メープル
 さくらは覚えていないのだけれども、この日、実はちょっと奇妙なことが起こっていたのだった。いつもは、ある三叉路のところで右に折れて、坂を上り、帰路につくのだが、その日に限ってメープルはさくらのいうことを聞かなかった。信号のない交差点で、反対車線を遠くから軽トラックが近づいてきていた。そのトラックが通り過ぎるのを待って、横断歩道を渡って、反対側に渡ろうとするさくらを断固、拒否して、まっすぐに行こうとする。さくらは、父に教わった通り、「犬に行き先を決めさせてはいけない」と知っていたから、断固として、メープルに進路を譲らなかった。数秒、にらみ合いのようなひっぱりあいのような状態が続いたが、メープルはある瞬間、意を決したように横断歩道側に飛び出し、さくらを引きずるように反対側に渡ろうとした。その刹那、ビーという大きなクラクションの音と、そのすぐ後に大きな衝突音がして、バイクと軽トラックがその交差点で衝突した。その軽トラックの運転手は海の方を脇見していて、三叉路を坂の上からきて右折しようとしたバイクに気が付かなかったらしい。軽トラックは、さくらの左をかすめて海側の道路端のコンクリート壁に激突した。衝突されたバイクは、そのまま倒れて滑り出し、右側のメープルを巻き添えにしたのだった。さくらは、間一髪で全くの無傷であったが、メープルはそのときの怪我がもとで、すぐに死んでしまったのだった。犬は単にいつもの遊びの延長のつもりだったのかもしれない。追いかけっこや綱引きみたいなこと自体は、よくやっていたのだ。でも、その瞬間、さくらにはこの出来事が単なる偶然だとは到底思えなかった。

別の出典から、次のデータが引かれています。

Definition set_model_fit (m : ARIMAResults L) (s : Self) : Self :=
  {| csv_file := csv_file s; df := df s; model_arima := model_arima s;
     model_fit := Some m; iso_forest := iso_forest s;
     prophet_model := prophet_model s |}.

Definition set_iso_forest (m : estimator (IsolationForest L)) (s : Self)
  : Self :=
  {| csv_file := csv_file s; df := df s; model_arima := model_arima s;
     model_fit := model_fit s; iso_forest := Some m;
     prophet_model := prophet_model s |}.

Definition set_prophet_model (m : estimator (Prophet L)) (s : Self)
  : Self :=
  {| csv_file := csv_file s; df := df s; model_arima := model_arima s;
     model_fit := model_fit s; iso_forest := iso_forest s;
     prophet_model := Some m |}.

(** *** The monad of methods: state and exceptions *)

Definition M (A : Type) : Type := Self -> result A * Self.

#[local] Instance M_ret : MRet M := fun A a s => (Ok a, s).

#[local] Instance M_bind : MBind M := fun A B f m s =>
  match m s with
  | (Ok a, s') => f a s'
  | (Raise e, s') => (Raise e, s')
  end.

Definition get : M Self := fun s => (Ok s, s).

Definition modify (f : Self -> Self) : M unit := fun s => (Ok tt, f s).

Definition call {A} (r : result A) : M A := fun s => (r, s).

(** [self.name]: reading an attribute that was never assigned raises. *)
Definition getattr {A} (name : string) (field : Self -> option A) : M A :=
  fun s =>
    match field s with
    | Some a => (Ok a, s)
    | None => (Raise (AttributeError name), s)
    end.

(** [try: body except Exception: handler] *)
Definition try_except {A} (body : M A) (handler : exn -> M A) : M A :=
  fun s =>
    match body s with
    | (Raise e, s') => handler e s'
    | r => r
    end.

(** A method of a fitted estimator; an unfitted one raises. *)
Definition fitted {A} (e : estimator A) : M A :=
  match e with
  | Fitted m => mret m
  | Unfitted => call (Raise NotFittedError)
  end.

(** *** [load_data], lines 16-23 *)

Definition load_data (file : option (list row)) : result (list row) :=
  let df : option (list row) :=
    match file with
    | Some rows =>
        let df := sort_index (drop_duplicated_keep_last rows) in
        let df := ffill df in
        let df := fillna (mean df) df in
        Some df
    | None => None
    end in
  match df with
  | Some df => Ok df
  | None => Raise (UnboundLocalError "df")
  end.

(** *** [train_models], lines 25-35 *)

Definition train_models : M unit :=
  self ← get;
  let cleaned_data := dropna (df self) in
  match cleaned_data with
  | [] => mret tt
  | _ :: _ =>
      model ← call (ARIMA L cleaned_data);
      modify (set_model_arima model);;
      fit ← call (arima_fit L model);
      modify (set_model_fit fit);;
      modify (set_iso_forest Unfitted);;
      forest ← call (iso_fit L cleaned_data);
      modify (set_iso_forest (Fitted forest));;
      let prophet_df := resample_D_sum cleaned_data in
      modify (set_prophet_model Unfitted);;
      prophet ← call (prophet_fit L prophet_df);
      modify (set_prophet_model (Fitted prophet))
  end.

(** *** [__init__], lines 11-14 *)

Definition init (file : option (list row)) : result Self :=
  match load_data file with
  | Raise e => Raise e
  | Ok d =>
      let self := {| csv_file := file; df := d; model_arima := None;
                     model_fit := None; iso_forest := None;
                     prophet_model := None |} in
      match train_models self with
      | (Ok _, self) => Ok self
      | (Raise e, _) => Raise e
      end
  end.

(** *** [detect_leak], lines 37-71 *)

(** Lines 38-46: the new observation, when there is one. *)
Definition ingest (now : Z) (total_water_usage : option num) : M unit :=
  match total_water_usage with
  | Some usage =>
      if is_nan usage then mret tt
      else
        self ← get;
        let df := concat_entry (df self) (floor_H now) usage in
        modify (set_df df);;
        modify (set_csv_file (Some df));;
        train_models
  | None => mret tt
  end.

(** Lines 48-52: the one-step forecast and its fallback. *)
Definition forecast_expected_usage : M num :=
  try_except
    (fit ← getattr "model_fit" model_fit;
     future_forecast ← call (arima_forecast L fit);
     mret (round2 future_forecast))
    (fun e => self ← get; mret (round2 (mean (df self)))).

(** Lines 48-71: forecast, score, classify. *)
Definition infer (live_flow_rate : num) : M ClassificationResult :=
  expected_usage ← forecast_expected_usage;
  self ← get;
  let average_usage := mean (df self) in
  forest ← getattr "iso_forest" iso_forest;
  forest ← fitted forest;
  anomaly_score ← call (decision_function L forest live_flow_rate);
  let '((leak_status, leak_probability), _) :=
    leak_classifier live_flow_rate average_usage anomaly_score in
  mret {| live_flow_rate := live_flow_rate;
          expected_usage := expected_usage;
          leak_status := leak_status;
          leak_probability := leak_probability |}.

Definition detect_leak (now : Z) (live_flow_rate : num)
    (total_water_usage : option num) : M ClassificationResult :=
  ingest now total_water_usage;;
  infer live_flow_rate.

(** *** [predict_weekly_usage], lines 73-82 *)

(** [pd.date_range(start=now, periods=7, freq="D")] *)
Definition date_range_7D (now : Z) : list Z :=
  map (fun i => now + day * i) (seqZ 0 7).

Definition predict_weekly_usage (now : Z) : M WeeklyForecast :=
  let future := date_range_7D now in
  prophet ← getattr "prophet_model" prophet_model;
  prophet ← fitted prophet;
  let predicted_usage :=
    map (fun ds => (ds, prophet_yhat L prophet ds)) future in
  self ← get;
  let last_week_usage := resample_D_sum (last_7D (df self)) in
  mret {| predicted_next_week := predicted_usage;
          last_week_usage := last_week_usage |}.

End SmartWaterManagement.

Arguments csv_file {L} s.
Arguments df {L} s.
Arguments model_arima {L} s.
Arguments model_fit {L} s.
Arguments iso_forest {L} s.
Arguments prophet_model {L} s.

(** ** A concrete instance of the libraries, for running the methods

    Fitting needs at least [min_obs] observations; the forecast is the last
    value of the series, or an error when [forecast_ok] is off; the outlier
    score is a constant; the seasonal prediction is the mean daily usage. *)
Definition sample_libraries (min_obs : nat) (forecast_ok : bool) (score : num)
  : Libraries :=
  {| ARIMA_model := list row;
     ARIMAResults := list row;
     IsolationForest := unit;
     Prophet := list row;
     ARIMA := fun series => Ok series;
     arima_fit := fun series =>
       if decide (min_obs <= length series)%nat then Ok series
       else Raise (LibraryError "fit: too few observations");
     arima_forecast := fun series =>
       match last series with
       | Some r => if forecast_ok then Ok r.2
                   else Raise (LibraryError "forecast")
       | None => Raise (LibraryError "forecast")
       end;
     iso_fit := fun _ => Ok tt;
     decision_function := fun _ x =>
       if is_nan x then Raise (LibraryError "Input contains NaN")
       else Ok score;
     prophet_fit := fun daily => Ok daily;
     prophet_yhat := fun daily _ => mean daily |}.

(** The state the constructor reaches on a clean [history]. *)
Definition sample_system (min_obs : nat) (forecast_ok : bool) (score : num)
    (history : list row) : Self (sample_libraries min_obs forecast_ok score) :=
  Build_Self (sample_libraries min_obs forecast_ok score)
    (Some history) history (Some history) (Some history)
    (Some (Fitted tt)) (Some (Fitted (resample_D_sum history))).

(** [n] hourly observations of the same value. *)
Definition hourly_history (n : Z) (usage : Q) : list row :=
  map (fun h => (hour * h, Fin usage)) (seqZ 0 n).

(** Eight hourly observations of the same value. *)
Definition steady_history (usage : Q) : list row := hourly_history 8 usage.

(** Lines 85-88 of the module: build the system from the file, then ask
    for one classification. *)
Definition main_detect_leak (L : Libraries) (file : option (list row))
    (now : Z) (live_flow_rate : num) (total_water_usage : option num)
  : result ClassificationResult :=
  match init L file with
  | Raise e => Raise e
  | Ok smart_water_system =>
      (detect_leak L now live_flow_rate total_water_usage
         smart_water_system).1
  end.

(** The system built from a file without rows: nothing was trained. *)
Definition empty_system (L : Libraries) : Self L :=
  {| csv_file := Some [];
     df := [];
     model_arima := None;
     model_fit := None;
     iso_forest := None;
     prophet_model := None |}.

(** Further calls of [detect_leak], each with the observation [usage];
    a call is its clock reading and its live flow rate. *)
Definition feed (L : Libraries) (usage : num) (s : Self L)
    (calls : list (Z * num)) : Self L :=
  foldl (fun s c => (detect_leak L c.1 c.2 (Some usage) s).2) s calls.

(** The states of a running system: the constructor builds the first one,
    every call of a method leaves the next one (also when it raises). *)
Inductive reachable (L : Libraries) : Self L -> Prop :=
  | reachable_init file s :
      init L file = Ok s -> reachable L s
  | reachable_detect_leak s now live total :
      reachable L s -> reachable L (detect_leak L now live total s).2
  | reachable_predict_weekly_usage s now :
      reachable L s -> reachable L (predict_weekly_usage L now s).2.

(** ** The formulas of the specification

    [clamp] and the two probability formulas follow the words of the
    specification (section 4.5); they are compared with [leak_classifier],
    which follows the code. *)

Definition clamp (x lo hi : num) : num :=
  if num_ltb x lo then lo else if num_ltb hi x then hi else x.

Definition spec_threshold (historical_mean : num) : num :=
  num_mul historical_mean (Fin (3 # 2)).

Definition spec_overuse_probability (live_flow_rate historical_mean : num)
  : num :=
  let threshold := spec_threshold historical_mean in
  let overuse_factor :=
    clamp (num_div (num_sub live_flow_rate historical_mean)
                   (num_sub threshold historical_mean)) (Fin 0) (Fin 1) in
  round2 (num_mul overuse_factor (Fin 100)).

Definition spec_overuse_status (live_flow_rate historical_mean : num)
  : string :=
  if num_ltb live_flow_rate (spec_threshold historical_mean)
  then "Potential Leak" else "Leak Detected".

Definition spec_normal_probability (outlier_score : num) : num :=
  round2 (clamp (num_mul outlier_score (Fin 100)) (Fin 0) (Fin 100)).

(** [0 <= x <= 100] *)
Definition in_0_100 (x : num) : bool :=
  num_leb (Fin 0) x && num_leb x (Fin 100).

(** Every finite result of an operation is a reduced fraction. *)
Definition canonical (x : num) : Prop :=
  match x with Fin q => Qred q = q | _ => True end.

(** The order of a sorted frame without duplicated timestamps. *)
Definition key_lt (r1 r2 : row) : Prop := r1.1 < r2.1.

(** ** Predicates on values and frames *)

(** A cell that holds a finite number that is not negative, or is missing. *)
Definition nonneg_or_missing (x : num) : Prop :=
  match x with NaN => True | Fin q => (0 <= q)%Q | _ => False end.

(** A number with at most two decimals (the special values aside). *)
Definition two_decimals (x : num) : Prop :=
  match x with
  | Fin q => exists k : Z, (q == inject_Z k / 100)%Q
  | _ => True
  end.

(** A frame without missing cells. *)
Definition no_missing (df : list row) : Prop :=
  Forall (fun r : row => is_nan r.2 = false) df.

(** [(t, v)] is the last row of [rows] with the timestamp [t]. *)
Definition last_write (rows : list row) (t : Z) (v : num) : Prop :=
  exists l1 l2, rows = l1 ++ (t, v) :: l2 /\ t ∉ l2.*1.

 さくらは、泣きじゃくりながら、メープルにずっと、「ごめんね、ごめんね」と謝り続けていたらしい。「らしい」というのは、そのあたりの記憶が、さくらにはまったくなくなってしまっているのだ。大きな犬がうちにいた記憶はあるし、メープルという名であったこと、とても仲良くしていたことは覚えているのだが、母に聞いても、さくらが一人でメープルを連れて散歩に出た日、首輪を引きちぎってどこかに逃げてしまったのだ、と言って、それ以上のことは話してくれなかった。父が帰れない日にわがままを言って、自分一人で散歩に行ったのがいけなかったのかな、という後悔もあり、さくらはそれ以上、しつこくは聞けなかった。横断歩道の真ん中で呆然と立ち尽くすさくらと瀕死のメープルを連れて、自宅まで連れ帰ってくれたのは、先ほど挨拶してくれた近所のおばさんだった。母は仰天して、とにかく、メープルを行きつけの動物病院に連れて行ったが、医師にもなすすべがなかった。さくらは、病院のベッドに横たわって、首だけ少し、さくらのほうに向けて、安心したような顔をしているメープルの首に縋り付いて「ごめんね、ごめんね」と泣きじゃくった。そしてすべてのことが終わった日の次の日、さくらはその事故やメープルの死の記憶をなくしていた。自分が何か間違ったことをしてしまったので、メープルは彼女の元を去り、二度と帰ってこなかったのだという記憶に取って代わられてしまっていた。

 さくらは、その後、だんだんと表面上は落ち着いてきたが、周りになんとなく違和感を感じさせるようになった。うまく言えないが、「半分」になってしまったような印象を近しい人に与えた。初対面の人には、冷静で落ち着いたお子さんですね、と言われるようになった。父は、思い出すとつらいだろうと思ったのだろうか、二度と犬は飼わなかった。代わりに、金魚を飼ったり、観葉植物を世話させたりした。さくらは、植物になんとなく親しみを感じて、ハーブやサボテン、または、ゴムの木や幸福の木などを育てながら成長した。苔玉などを作ったりした時期もある。父は、さくらの就職活動時には、「さくらは、名前のとおり、植物が好きだからな」といって、植物を扱う輸入商に、母の実家のつても頼って、駆け回ってくれた。表面上は何事もなく、20年ほどが過ぎていた。その間、成績は学生時代を通じて、中の上程度、しかし、何かにすごく打ち込む、といったこともなく過ぎ去った。植物も好きだったが、のめりこむ、というほどではなかった。そもそもあの事故以来、何事にも熱烈に惚れこんだり、情熱を持って取り組むということがなくなってしまったのだった。さくらの心・精神のその部分は、あの事故以来、クリティカルな記憶とともに致命的に失われてしまったかのようにみえた。